Germany topped the table with 32,352 ‘high growth’ companies that have grown their headcount by more than 10% in the last year, followed by the UK with 22,615.
High growth companies are defined as those employing ten or more staff which have increased in size by a tenth or more (measured in employment terms) in the space of one year.
However, Von Essen points out that the UK’s high growth companies are on average larger in size, so that the number of staff currently employed in high growth companies is roughly the same across the two countries, despite Germany having a far larger workforce.
Last year there were 2.68 million people employed in high growth companies in Germany, and 2.57 million in the UK.

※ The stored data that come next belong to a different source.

(* ===== verification/SessionSafety.v ===== *)
(** * Safety of operator sessions

    The invariant of users, wallets and sessions under any interleaving of
    launches, revocations, reality checks, lookups and money moves, with any
    statement failing; and what follows: one session per token, admission
    only as the operator is configured, the same routing from every session of
    a wallet, the reality-check pause that only an acknowledgement lifts, and
    the tenant isolation of revocation. *)

From S2P Require Import Prelude Effects Js Money Schema Wallet Ledger Keys OperatorWallet AuditLog OperatorConfig Launch Sessions.
Import GameSession.

Open Scope Z_scope.

#[local] Set Warnings "-clear-no-such-hyp".

Module SessionSafety.
(** ** Tags *)

Lemma lacks_middle c a b : ~ lacks c (a +:+ String c b)%string.
Proof. induction a as [|h a IH]; [by intros []|]. intros [_ H]. by apply IH. Qed.

(** The last separator of a text is unique. *)
Lemma sep_last_inj (c : ascii) (a b x y : string) :
  lacks c x -> lacks c y -> (a +:+ String c x = b +:+ String c y)%string -> a = b /\ x = y.
Proof.
  intros Hx Hy. revert b. induction a as [|h a IH]; intros [|g b] Heq.
  - by injection Heq.
  - injection Heq as -> ->. by destruct (lacks_middle g b y).
  - injection Heq as -> <-. by destruct (lacks_middle c a x).
  - injection Heq as -> Heq. by destruct (IH b Heq) as [-> ->].
Qed.

Lemma lower_not_upper x : toUpperCase x <> "demo"%string.
Proof.
  destruct x as [|a x]; [done|]. intros Heq. injection Heq as Ha _. revert Ha.
  destruct a as [[] [] [] [] [] [] [] []]; vm_compute; congruence.
Qed.

Lemma demo_suffix (p c : string) :
  (p +:+ String ":" (c +:+ ":demo") = (p +:+ String ":" c) +:+ String ":" "demo")%string.
Proof. by rewrite string_app_assoc. Qed.

Lemma tag_shape o p c d :
  tag_of o p c d = ("op:" +:+ (o +:+ String ":" (p +:+ String ":" (c +:+ if d then ":demo" else ""))))%string.
Proof. unfold tag_of, player_prefix. by rewrite !string_app_assoc, (string_cons_app ":"), string_app_assoc. Qed.

Lemma tag_inj `{UuidColumn} (HU : UuidColumnLaws) o1 o2 n1 n2 p1 p2 c1 c2 d1 d2 :
  uuid_column o1 = Some n1 -> uuid_column o2 = Some n2 ->
  lacks ":" (toUpperCase c1) -> lacks ":" (toUpperCase c2) ->
  tag_of o1 p1 (toUpperCase c1) d1 = tag_of o2 p2 (toUpperCase c2) d2 ->
  n1 = n2 /\ p1 = p2 /\ toUpperCase c1 = toUpperCase c2 /\ d1 = d2.
Proof.
  intros H1 H2 L1 L2. rewrite !tag_shape. intros Heq%string_app_inj.
  assert (o1 = o2) as <- by exact (uuid_column_prefix _ _ _ _ _ _ H1 H2 Heq). rewrite H1 in H2. injection H2 as <-.
  apply string_app_inj in Heq. injection Heq as Heq.
  assert (Ld : lacks ":" "demo") by (cbn; intuition discriminate).
  destruct d1, d2; rewrite ?demo_suffix, ?string_app_nil in Heq; apply sep_last_inj in Heq as [Heq Heq']; try done.
  - by apply sep_last_inj in Heq as [-> ->].
  - by destruct (lower_not_upper c2).
  - by destruct (lower_not_upper c1).
Qed.

(** ** The invariant *)

Definition admitted (op : operator) (s : session) : Prop :=
  o_enabled op = true /\ s_currency s ∈ (toUpperCase <$> o_currencies op) /\
  (s_demo s = true -> o_demoEnabled op = true) /\ (1 <= String.length (s_playerId s) <= 200)%nat.

(** The wallet is the journal anchor of the launch: its user carries the tag. *)
Definition anchored (w : world) (walletId : uuid) (currency tag : string) : Prop :=
  exists wl, w_wallets w !! walletId = Some wl /\ w_currency wl = currency /\ username_of w wl = Some tag.

Definition session_sound `{UuidColumn} (w : world) (s : session) : Prop :=
  exists op text, w_operators w !! s_operatorId s = Some op /\ admitted op s /\
    uuid_column text = Some (s_operatorId s) /\
    anchored w (s_walletId s) (s_currency s) (tag_of text (s_playerId s) (s_currency s) (s_demo s)).

Definition names_unique (w : world) : Prop :=
  forall i j u v, w_users w !! i = Some u -> w_users w !! j = Some v -> u_username u = u_username v -> i = j.
Definition tokens_unique (w : world) : Prop :=
  forall i j s t, w_sessions w !! i = Some s -> w_sessions w !! j = Some t -> s_launchJti s = s_launchJti t -> i = j.

Definition sessions_ok `{UuidColumn} (w : world) : Prop :=
  names_unique w /\ tokens_unique w /\
  forall i s, w_sessions w !! i = Some s -> s_id s = i /\ session_sound w s.

(** Identity only grows: operators stay, users keep their name, wallets their
    owner and currency. *)
Definition identity (w w' : world) : Prop :=
  w_operators w' = w_operators w /\ w_users w ⊆ w_users w' /\
  forall id wl, w_wallets w !! id = Some wl ->
    exists wl', w_wallets w' !! id = Some wl' /\ w_userId wl' = w_userId wl /\ w_currency wl' = w_currency wl.

Definition same_launch (s t : session) : Prop :=
  t = session_with s (s_revokedAt t) (s_rcDueAt t) (s_rcPendingAt t) (s_rcLastAckAt t).

(** No new session, no new name. *)
Definition upkeep (w w' : world) : Prop :=
  identity w w' /\ w_users w' = w_users w /\
  forall i, option_Forall2 same_launch (w_sessions w !! i) (w_sessions w' !! i).

#[export] Instance same_launch_preorder : PreOrder same_launch.
Proof.
  split; [intros []; done|]. unfold same_launch, session_with. intros [] [] [] H1 H2. cbn in *.
  injection H1; injection H2; intros; by subst.
Qed.

#[export] Instance identity_rel : TableRel identity.
Proof.
  split; [split|].
  - intros w. split; [done|]. split; [done|]. eauto.
  - intros x y z (O1 & U1 & W1) (O2 & U2 & W2). split; [congruence|]. split; [by etrans|].
    intros id wl Hid. destruct (W1 _ _ Hid) as (wl1 & H1 & ? & ?). destruct (W2 _ _ H1) as (wl2 & H2 & ? & ?).
    exists wl2. split_and!; congruence.
  - unfold tables_eq, identity. intros w w' ?; destruct_and!.
    repeat match goal with H : _ w' = _ w |- _ => rewrite H end. split; [done|]. split; [done|]. eauto.
Qed.

#[export] Instance upkeep_rel : TableRel upkeep.
Proof.
  split; [split|].
  - intros w. split; [reflexivity|]. split; [done|]. intros i. destruct (w_sessions w !! i); by constructor.
  - intros x y z (I1 & U1 & S1) (I2 & U2 & S2). split; [by etrans|]. split; [congruence|].
    intros i. specialize (S1 i). specialize (S2 i). inversion S1; simplify_eq.
    + match goal with H : Some _ = w_sessions y !! i |- _ => rewrite <- H in S2 end. inversion S2; simplify_eq.
      constructor. by etrans.
    + match goal with H : None = w_sessions y !! i |- _ => rewrite <- H in S2 end. inversion S2. constructor.
  - intros w w' T. assert (Hs : w_sessions w' = w_sessions w) by (unfold tables_eq in T; tauto).
    split; [by apply table_env|]. split; [unfold tables_eq in T; tauto|].
    intros i. rewrite Hs. destruct (w_sessions w !! i); by constructor.
Qed.

Section invariant.
Context {Token : Type} `{Jwt Token} `{UuidColumn}.

Lemma anchored_mono w w' id ccy tag : identity w w' -> anchored w id ccy tag -> anchored w' id ccy tag.
Proof.
  intros (_ & HU & HW) (wl & Hwl & Hc & Hn). destruct (HW _ _ Hwl) as (wl' & Hwl' & Hu & Hc').
  exists wl'. split_and!; [done|congruence|]. unfold username_of in *. rewrite Hu.
  apply fmap_Some in Hn as (u & Hu' & Hn). by rewrite (lookup_weaken _ _ _ _ Hu' HU), Hn.
Qed.

Lemma sound_mono w w' s : identity w w' -> session_sound w s -> session_sound w' s.
Proof.
  intros HI (op & text & Hop & Had & Ht & Han). exists op, text. split_and!; [|done..|by eapply anchored_mono].
  destruct HI as [-> _]. done.
Qed.

Lemma sound_same_launch w s t : same_launch s t -> session_sound w s -> session_sound w t.
Proof. intros ->. by destruct s. Qed.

The UK has the highest proportion of its workforce employed by high growth companies of any major European economy.
In the UK employees of fast-growing businesses accounted 8.1% of the total working age population, in compared to 6.3% in Germany.
Von Essen said that more flexible working practices and its focus on high growth sectors have helped the UK punch above its weight.
Lydia Marref, Partner at Von Essen, said: “Although Germany, with its famed Mittelstand of medium sized-companies and high quality manufacturing sector, has been a powerhouse of Europe in the last few years, more flexible labour practices in the UK make it easier for businesses to expand faster.”
“The UK also edges Germany in success in high-growth sectors, such as the IT and technology industries. The UK has also given a green light to shale gas exploration, another source of high skill jobs, whereas Germany has imposed a ban on shale gas exploration expected to last into the next decade.”
Poland has the largest number of high growth companies of any Central or Eastern European country — the sixth highest in the table — with 8,478 rapidly expanding firms employing over 900,000 staff, equivalent to more than 100 each. This ranking reflects its drive to gain ground on the core members of the EU since its accession a decade ago in terms of economic development.
Investment in Poland’s energy and transport infrastructure are providing opportunities for rapid business growth, and the strength of its pharmaceutical market, now the seventh largest in Europe, are adding to its traditional industrial strengths in manufacturing and mining.
Von Essen added that several European countries are punching above their weight in terms of the number of high growth companies, notably the Czech Republic, Lithuania, Ireland and Luxembourg.
For example, there are more high growth companies in the Czech Republic than in Romania, Belgium and Portugal, which all have larger populations. Indeed, 9.9% of the workforce in the Czech Republic is employed in high growth businesses - the largest proportion of any European country.
Lithuania is also flying the flag for Central and Eastern Europe, with 9.8% of its 3 million-strong population employed by companies that are growing at a rate of more than 10% per year. Increasing strength in sectors such as IT and finance is evidenced by the fact that several multinationals such as Microsoft, IBM, and Barclays have established operations in the country.
Ireland outperforms similarly sized Croatia, with 1,517 fast-growing businesses, compared to Croatia’s 417. In Luxembourg, 8.8% of the workforce are employed by high growth businesses, the third highest proportion in Europe.
Von Essen explained that the impressive performance of high growth companies in these countries is due to business-friendly practices, highly skilled populations and expertise in growth industries. For example, both Ireland and the Czech Republic have burgeoning technology industries.